French diplomat (1881–1923)

Jules Eugène Marius Topenot ( 25 October 1881 – 9 July 1923) was a French diplomat and linguist who served in Siam (now Thailand).

== Career ==
Jules Eugene Marius Topenot was born on 25 October 1881, and joined the French diplomatic service as an interpreter based in Bangkok in 1904. Later, he was involved in the delimitation of the Franco-Siamese frontier as a boundary commissioner for which he was awarded the Fourth Class Order of Mongkot in 1908.
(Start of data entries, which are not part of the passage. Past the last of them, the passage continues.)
Lemma toHexPrefixed_split data : toHexPrefixed data = prefix0x ++ toHex [] data.
Proof. done. Qed.

Lemma fromHex_toHex_raw w data : bytes_ok data -> fromHex (toHex [] data) w = Ok data.
Proof.
  intros H. unfold fromHex. rewrite toHex_not_0x, toHex_lenZ by done.
  change (lenZ []) with 0. rewrite Z.add_0_l, even_not_1, fromHexPairs_toHex by done. done.
Qed.

Lemma fromHex_toHexPrefixed_raw w data :
  bytes_ok data -> fromHex (toHexPrefixed data) w = Ok data.
Proof.
  intros H. rewrite toHexPrefixed_split. pose proof (fromHexPairs_toHex data H) as Hp.
  pose proof (toHex_lenZ [] data) as Hl. revert Hp Hl. generalize (toHex [] data) as h.
  intros h Hp Hl. unfold fromHex, prefix0x. change (has0x ([48; 120] ++ h)) with true.
  rewrite lenZ_app, Hl. change (lenZ [48; 120] + (lenZ [] + 2 * lenZ data)) with (2 + 2 * lenZ data).
  replace (2 + 2 * lenZ data) with (2 * (1 + lenZ data)) by lia.
  rewrite even_not_1. change (drop 2 ([48; 120] ++ h)) with h. cbn iota zeta. by rewrite Hp.
Qed.

Lemma fromHexPairs_isHex s :
  forallb (fun c => negb (fromHexChar c =? -1)) s = true ->
  Nat.Even (length s) -> is_Some (fromHexPairs s).
Proof.
  remember (length s) as n eqn:Hn. revert s Hn.
  induction n as [n IH] using lt_wf_ind. intros s -> Hs Hev.
  destruct s as [|h [|l s]]; simpl; [eauto|eauto|].
  simpl in Hs. apply andb_prop in Hs as [Hh Hs]. apply andb_prop in Hs as [Hl Hs].
  rewrite Hh, Hl. simpl.
  destruct (IH (length s)) with (s := s) as [r Hr]; simpl; try lia; auto.
  - destruct Hev as [k Hk]. exists (k - 1)%nat. simpl in Hk. lia.
  - rewrite Hr. eauto.
Qed.

Lemma isHex_fromHex_ok s : isHex s = true -> exists bs, fromHex s Throw = Ok bs.
Proof.
  unfold isHex, fromHex. set (body := if has0x s then drop 2 s else s). intros H.
  assert (Hpar : lenZ s mod 2 = lenZ body mod 2).
  { unfold body. destruct (has0x s) eqn:E; [|done].
    unfold has0x in E. apply bool_decide_eq_true in E.
    rewrite <- (take_drop 2 s) at 1. rewrite E, lenZ_app. change (lenZ prefix0x) with (1 * 2).
    rewrite Z.add_comm, Z.mod_add by lia. done. }
  rewrite Hpar. destruct (Z.eqb_spec (lenZ body mod 2) 1) as [E|E].
  - destruct body as [|c body']; [done|]. simpl in H. apply andb_prop in H as [Hc H].
    apply negb_true_iff in Hc. rewrite Hc.
    destruct (fromHexPairs_isHex body') as [r Hr]; [done| |rewrite Hr; eauto].
    rewrite lenZ_cons in E. unfold lenZ in E.
    exists (Z.to_nat (Z.of_nat (length body') / 2)). 
    pose proof (Z.div_mod (Z.of_nat (length body')) 2). 
    pose proof (Z.mod_pos_bound (Z.of_nat (length body')) 2).
    pose proof (Z.div_mod (1 + Z.of_nat (length body')) 2). lia.
  - destruct (fromHexPairs_isHex body) as [r Hr]; [done| |rewrite Hr; simpl; eauto].
    unfold lenZ in E. pose proof (Z.mod_pos_bound (Z.of_nat (length body)) 2).
    exists (Z.to_nat (Z.of_nat (length body) / 2)).
    pose proof (Z.div_mod (Z.of_nat (length body)) 2). lia.
Qed.

(** ** Properties *)

(** Hex strings round-trip.  [fromHex] gives back every byte array from its [toHex]
    and from its [toHexPrefixed] form, in both error modes, and the prefixed form passes
    [isHex]. *)
Theorem hex_roundtrip data w : bytes_ok data ->
  fromHex (toHex [] data) w = Ok data /\ fromHex (toHexPrefixed data) w = Ok data.
Proof. intros. split; [by apply fromHex_toHex_raw|by apply fromHex_toHexPrefixed_raw]. Qed.

Lemma hex_roundtrip_witness :
  fromHex (toHex [] [0; 171; 255]) Throw = Ok [0; 171; 255] /\
  fromHex (toHexPrefixed [0; 171; 255]) Throw = Ok [0; 171; 255].
Proof. apply (hex_roundtrip [0; 171; 255] Throw). repeat constructor; vm_compute; done. Defined.

(** [isHex] decides whether [fromHex] accepts: a string it calls hexadecimal converts
    without throwing, with or without the 0x prefix and for an odd number of digits too. *)
Theorem isHex_accepts s : isHex s = true -> exists bs, fromHex s Throw = Ok bs.
Proof. apply isHex_fromHex_ok. Qed.

Lemma isHex_accepts_witness : exists bs, fromHex [48; 120; 97; 98; 99] Throw = Ok bs.
Proof. apply (isHex_accepts [48; 120; 97; 98; 99]). reflexivity. Defined.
In 1912, he was promoted to acting consul in Ubon. When the First World War broke out he travelled to France via Saigon to enlist and joined as sergeant, later being promoted to sub-lieutenant. He spent about two years on active service, was mentioned in dispatches and received the Croix de Geurre, and returned to Siam, serving as vice-consul and First Interpreter in Bangkok. In 1921 he was promoted to consul, and in 1922 was appointed chargé d'affaires. The following year, he died of heart failure at the Saint Louis Hospital, Bangkok, leaving a widow and three children.

== Honours ==
In 1922, he was awarded the Chevalier of the Légion d'Honneur.